Prions are a totally unique disease-causing agent. They are known to be responsible for bovine spongiform encephalopathy (BSE or mad cow disease), Creutzfelt Jacob Disease (CJD), scrapie, and Kuru. They are so unusual because they contain no genetic material in the form of DNA or RNA like a virus or bacteria. They are composed entirely of protein, which was previously thought to be incapable of causing an infectious disease.

It seems that the proteins responsible for these diseases are normal proteins present in the brains of sheep, cattle, and humans. In their normal state, they are folded in a certain conformation, consisting of mainly alpha-helical domains. In the variant, disease causing form, they seem to be folded in a different conformation, mostly beta-pleated-sheets. It seems that this switch in structure can be transmitted, as though the variant (disease causing form) catalyzes the change in otherwise normal proteins.

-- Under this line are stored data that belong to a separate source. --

(** The client's connection breaks. *)
Definition connection_lost (p : Pipe) : Pipe := mkPipe (pp_sys p) (pp_pc p) true (pp_out p).

(** C17: Ctrl+C does not hang up. Run as the program runs them, the commands that
    follow a call in the foreground never send a hang-up, whatever happens and
    however the call is known; Ctrl+C ends the process at once, if it has not
    ended before; and what the daemon then does for the lost client leaves the
    call in its state, with nothing pending. *)
Theorem ctrl_c_leaves_call init ins :
  let p := execute_call init ins in
  pr_sent p = [] /\ (IInterrupt ∈ ins -> pr_end p <> None) /\
  forall os d d', pipe_run os (connection_lost d) = Some d' ->
    s_state (sess d') = s_state (sess d) /\ sys_pending (pp_sys d') = sys_pending (pp_sys d).
Proof.
  intros p. destruct (stream_run_ok Background false init ins) as (_ & Hb & shown & _ & _ & _ & He). fold (execute_call init ins) in Hb, He.
  fold p in Hb, He. split; [|split].
  - destruct (pr_end p) as [[e|]|]; [|by apply He|by apply He].
    destruct He as [[Hs _]|(x & Hx & _)]; [done|]. by rewrite Hb in Hx.
  - subst p. unfold execute_call, streamCallEvents. clear. intros (l1 & l2 & ->)%list_elem_of_split.
    rewrite foldl_app. simpl. set (p1 := foldl _ _ l1). assert (Hk : forall l q, pr_end q <> None -> pr_end (foldl stream_do q l) <> None).
    { induction l as [|i l IH]; intros q Hq; [done|]. simpl. apply IH. unfold stream_do.
      destruct (pr_end q) eqn:E; [by rewrite E | done]. }
    apply Hk. assert (Hh : pr_handled p1 = false) by apply (stream_run_ok Background false init l1).
    unfold stream_do. destruct (pr_end p1) eqn:E; [by rewrite E|]. by rewrite Hh.
  - intros os d d' Hr. by apply pipe_run_same in Hr.
Qed.

(** ** Starting the daemon *)

Section bounded.
Context (probe : nat -> bool) (clock : nat -> Z) (ctx_done : nat -> bool) (start : Z).
Context (Hstart : (start <= clock 0)%Z) (Hclock : forall i : nat, (clock i + 100 <= clock (S i))%Z).

Definition answered (i : nat) : Prop :=
  probe i = true /\ (clock i < start + 3000)%Z /\ forall j, j < i -> probe j = false /\ ctx_done j = false.

Lemma clock_bound i : (start + 100 * Z.of_nat i <= clock i)%Z.
Proof. induction i as [|i IH]; [lia|]. specialize (Hclock i). lia. Qed.

Lemma clock_mono i j : i <= j -> (clock i <= clock j)%Z.
Proof. induction 1 as [|j _ IH]; [lia|]. specialize (Hclock j). lia. Qed.

Lemma poll_spec fuel i :
  fuel + i = 32 -> i <= 30 -> (forall j, j < i -> probe j = false /\ ctx_done j = false) ->
  exists e, poll probe clock ctx_done start fuel i = Some e /\ (e = None <-> exists k, answered k).
Proof.
  revert i. induction fuel as [|fuel IH]; intros i Hf Hi Hj; [lia|]. simpl. unfold daemonProbeTimeout.
  assert (Hlate : forall k, answered k -> i <= k).
  { intros k (Hk & _). destruct (decide (i <= k)); [done|]. destruct (Hj k); [lia|]. congruence. }
  destruct (Z.ltb_spec (clock i) (start + 3000)) as [Hlt|Hge].
  - pose proof (clock_bound i). destruct (probe i) eqn:Hp.
    + exists None. split; [done|]. split; [|done]. intros _. by exists i.
    + destruct (ctx_done i) eqn:Hd.
      * exists (Some EContext). split; [done|]. split; [done|]. intros (k & Hk). pose proof (Hlate k Hk) as Hle. destruct Hk as (Hk & _ & Hb).
        destruct (decide (k = i)) as [->|Hne]; [congruence|]. destruct (Hb i); [lia|]. congruence.
      * apply IH; [lia..|]. intros j Hlt'. destruct (decide (j = i)) as [->|]; [done|]. apply Hj. lia.
  - exists (Some ETimeout). split; [done|]. split; [done|]. intros (k & Hk). pose proof (clock_mono i k (Hlate k Hk)).
    destruct Hk as (_ & Hk & _). lia.
Qed.

(** A command that needs the daemon waits for it a bounded time. It spawns at
    most one daemon, and only if the first probe finds none; when every round
    takes its 100 ms it ends within 32 rounds; and it succeeds exactly if the
    first probe or one within three seconds of the spawn is answered before the
    context ends. *)
Theorem ensure_daemon_bounded probe0 executable state_dir spawns :
  let '(n, r) := EnsureDaemonRunning probe0 probe clock ctx_done executable state_dir spawns start 32 in
  n <= 1 /\ (n = 1 -> probe0 = false) /\ r <> None /\ (r = Some None <-> probe0 = true \/ (n = 1 /\ exists i, answered i)).
Proof.
  unfold EnsureDaemonRunning. destruct probe0; [naive_solver|]. destruct executable; [|naive_solver].
  destruct state_dir; [|naive_solver]. destruct spawns; [|naive_solver]. cbn [negb].
  destruct (poll_spec 32 0) as (e & -> & He); [lia..|]. naive_solver.
Qed.
End bounded.

(** ** Witnesses *)

Definition demo_call (id : string) (started : Z) : IpcCalls.CallsListEntry :=
  IpcCalls.mkCallsListEntry id "ringing" "inbound" "bob" started false false "" 0 0 "".
Definition demo_ask (q : Req) : result string (list IpcCalls.CallsListEntry) :=
  Ok (match q with RList => [demo_call "old" 1; demo_call "new" 5; demo_call "twin" 5] | _ => [] end).

Lemma current_is_newest_witness :
  (callMute true demo_ask [] true).1.1 = [RList; RAction "new" "mute" ""].
Proof.
  pose proof (current_is_newest demo_ask "mute" "" "Muted" [] true "x" [demo_call "old" 1; demo_call "new" 5; demo_call "twin" 5] eq_refl eq_refl) as H.
  unfold callMute. destruct (runCallAction _ _ _ _ _ _ _) as [[rs out] err] eqn:E. simpl in H. vm_compute in E. injection E as <- <- <-.
  destruct H as [(H & _)|(l1 & c & l2 & _ & _ & _ & H)]; [discriminate | reflexivity].
Defined.

Lemma ensure_daemon_bounded_witness :
  EnsureDaemonRunning false (fun i => Nat.eqb i 7) (fun i => 100 * Z.of_nat i)%Z (fun _ => false) true true true 0 32 = (1, Some None).
Proof.
  pose proof (ensure_daemon_bounded (fun i => Nat.eqb i 7) (fun i => 100 * Z.of_nat i)%Z (fun _ => false) 0 ltac:(cbn; lia) ltac:(intros i; cbn beta; lia)
    false true true true) as H.
  destruct (EnsureDaemonRunning _ _ _ _ _ _ _ _ _) as [n r] eqn:E. assert (n = 1) as -> by (vm_compute in E; by injection E as <- _).
  f_equal. apply H. right. split; [reflexivity|]. exists 7. split; [reflexivity|]. split; [lia|]. intros j Hj. split; [|reflexivity].
  apply Nat.eqb_neq. lia.
Defined.
(* ===== verification/DaemonRun.v ===== *)
(** * The daemon's life ([internal/app/daemon.go], [Run])

    [Run] acquires its components one after the other, defers their release
    and serves until its context ends. An action is a call that acquires,
    starts or releases something; [fails] says which calls return an error. *)
From S2P Require Import Prelude.
#[local] Open Scope list_scope.

Inductive Act :=
| MkdirSocket | OpenFriends | OpenPeerCache | OpenInvites | ParseListenAddrs
| NewHost | MkdirPeerstore | LoadPeerstore | SetNotifier | NewResolver | NewPublisher
| EngineStart | NewAudio | GoAudio | RegisterAudio | GoWatchCalls | NewInvites | InvitesStart
| EnableMDNS | Listen | WithCancel | GoPublisher | SubscribeAddrs | GoVersionChecker | RegisterMethods | Serve
(* releases *)
| HostClose | SavePeerstore | EngineStop | AudioStop | RemoveControlHandler | RemoveMediaHandler | InvitesStop
| StopMDNS | ListenerClose | Cancel.
#[export] Instance Act_eq_dec : EqDecision Act.
Proof. solve_decision. Defined.

(** ** A monad of actions and deferred calls

    [None] is the return of an error; the deferred calls run on every return,
    the last deferred first. *)
Record St := mkSt { trace : list Act; deferred : list Act }.
Definition M (A : Type) : Type := St -> St * option A.
#[export] Instance M_ret : MRet M := fun A a s => (s, Some a).
#[export] Instance M_bind : MBind M :=
  fun A B f m s => match m s with (s', Some a) => f a s' | (s', None) => (s', None) end.

Section run.
Context (fails : Act -> bool).

(** A call whose error [Run] returns. *)
Definition must (a : Act) : M () := fun s => (mkSt (trace s ++ [a]) (deferred s), if fails a then None else Some ()).
(** A call whose error is only logged: whether it succeeded. *)
Definition try_ (a : Act) : M bool := fun s => (mkSt (trace s ++ [a]) (deferred s), Some (negb (fails a))).
(** A call without an error. *)
Definition do_ (a : Act) : M () := fun s => (mkSt (trace s ++ [a]) (deferred s), Some ()).
Definition defer_ (a : Act) : M () := fun s => (mkSt (trace s) (a :: deferred s), Some ()).
Definition when (b : bool) (m : M ()) : M () := if b then m else mret ().

(** The socket's directory is not empty and not "."; a listening port is
    configured; what the options disable. *)
Context (has_dir has_port DisableAudio DisableMDNS : bool).

(** The stores. *)
Definition run_open : M () :=
  _ ← when has_dir (must MkdirSocket);
  _ ← must OpenFriends;
  _ ← must OpenPeerCache;
  must OpenInvites.

(** The host and its peer store. *)
Definition run_host : M () :=
  _ ← when has_port (must ParseListenAddrs);
  _ ← must NewHost;
  _ ← defer_ HostClose;
  _ ← must MkdirPeerstore;
  _ ← try_ LoadPeerstore;
  defer_ SavePeerstore.

(** Discovery and the call engine. *)
Definition run_calls : M () :=
  _ ← do_ SetNotifier;
  _ ← must NewResolver;
  _ ← must NewPublisher;
  _ ← do_ EngineStart;
  defer_ EngineStop.

Definition run_audio : M () :=
  when (negb DisableAudio) (
    _ ← must NewAudio;
    _ ← do_ GoAudio;
    _ ← defer_ AudioStop;
    _ ← do_ RegisterAudio;
    _ ← defer_ RemoveControlHandler;
    defer_ RemoveMediaHandler).

(** Notifications, invites and mDNS. *)
Definition run_invites : M () :=
  _ ← do_ GoWatchCalls;
  _ ← must NewInvites;
  _ ← do_ InvitesStart;
  _ ← defer_ InvitesStop;
  when (negb DisableMDNS) (
    ok ← try_ EnableMDNS;
    when ok (defer_ StopMDNS)).

(** The socket, the publisher and the version checker. *)
Definition run_listen : M () :=
  _ ← must Listen;
  _ ← defer_ ListenerClose;
  _ ← do_ WithCancel;
  _ ← defer_ Cancel;
  _ ← do_ GoPublisher;
  _ ← try_ SubscribeAddrs;
  do_ GoVersionChecker.

Definition run_serve : M () :=
  _ ← do_ RegisterMethods;
  must Serve.

Definition run_body : M () :=
  _ ← run_open; _ ← run_host; _ ← run_calls; _ ← run_audio; _ ← run_invites; _ ← run_listen; run_serve.

(** [Run]: everything it does, and whether it returns without an error. *)
Definition Run : list Act * bool :=
  let '(s, r) := run_body (mkSt [] []) in (trace s ++ deferred s, bool_decide (is_Some r)).

(** ** What was acquired is released *)

(** Calls whose error [Run] returns. *)
Definition fatal (a : Act) : bool :=
  match a with
  | MkdirSocket | OpenFriends | OpenPeerCache | OpenInvites | ParseListenAddrs | NewHost | MkdirPeerstore
  | NewResolver | NewPublisher | NewAudio | NewInvites | Listen | Serve => true
  | _ => false
  end.

Definition failed (a : Act) : bool := fatal a && fails a.

(** What releases the things an action acquires; [SavePeerstore] writes the
    peer store back, however loading it went. *)
Definition releases (a : Act) : list Act :=
  match a with
  | NewHost => [HostClose]
  | LoadPeerstore => [SavePeerstore]
  | EngineStart => [EngineStop]
  | GoAudio => [AudioStop]
  | RegisterAudio => [RemoveMediaHandler; RemoveControlHandler]
  | InvitesStart => [InvitesStop]
  | EnableMDNS => if fails EnableMDNS then [] else [StopMDNS]
  | Listen => [ListenerClose]
  | WithCancel => [Cancel]
  | _ => []
  end.

(** The releases owed after some actions, the latest acquired first. *)
Fixpoint owed (l : list Act) : list Act :=
  match l with [] => [] | a :: l' => owed l' ++ (if failed a then [] else releases a) end.

Definition is_release (a : Act) : bool :=
  match a with
  | HostClose | SavePeerstore | EngineStop | AudioStop | RemoveControlHandler | RemoveMediaHandler | InvitesStop
  | StopMDNS | ListenerClose | Cancel => true
  | _ => false
  end.

(** The start-up [starts] with the deferred calls [d], and its outcome, are as
    they should be. *)
Definition run_ok (starts d : list Act) (ok : bool) : Prop :=
  Forall (fun a => is_release a = false) starts /\ d = owed starts /\
  existsb failed (removelast starts) = false /\ ok = negb (existsb failed starts) /\
  (ok = true -> last starts = Some Serve) /\ NoDup (starts ++ d) /\
  (LoadPeerstore ∈ starts -> [SavePeerstore; HostClose] `suffix_of` starts ++ d).

Lemma run_body_ok :
  let '(s, r) := run_body (mkSt [] []) in run_ok (trace s) (deferred s) (bool_decide (is_Some r)).
Proof.
  unfold run_body, run_open, run_host, run_calls, run_audio, run_invites, run_listen, run_serve, mbind, M_bind, mret, M_ret, when, must, try_, do_, defer_.
  repeat (simpl; match goal with
    | |- context [if ?b then _ else _] => lazymatch b with context [if _ then _ else _] => fail | _ => destruct b eqn:? end
    end).
  all: cbv [run_ok trace deferred owed failed fatal releases andb existsb removelast].
  all: rewrite ?negb_true_iff, ?negb_false_iff in *.
  all: repeat match goal with H : fails _ = _ |- _ => try rewrite !H; clear H end; cbv [app negb orb last is_Some].
  all: split_and!; [apply (bool_decide_unpack _); by vm_compute|done|done|done|done|apply (bool_decide_unpack _); by vm_compute..].
Qed.

Lemma failed_last t :
  existsb failed (removelast t) = false -> forall i a, t !! i = Some a -> failed a = true -> S i = length t.
Proof.
  destruct t as [|x t _] using rev_ind; [done|]. rewrite removelast_last. intros H i a Hi Ha.
  rewrite length_app; simpl. apply lookup_app_Some in Hi as [Hi|[Hle Hx]];
    [|apply list_lookup_singleton_Some in Hx as [? _]; lia].
  exfalso. apply not_true_iff_false in H. apply H, existsb_exists. exists a. split; [|done].
  by eapply list_elem_of_In, list_elem_of_lookup_2.
Qed.

End run.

The disease has been proven transmissible through cannibalism (eating brains in particular for Kuru), inoculation, and through genetic predisposition (most common in CJD, due to a mutation in the protein chain that makes it more likely to switch conformation). It has been shown that brain extract from BSE-infected cattle is capable of inducing CJD in chimpanzees, suggesting that the same could happen for humans.

These diseases all affect the brain, causing ataxia, progessive dementia, and ultimately, death in their respective species.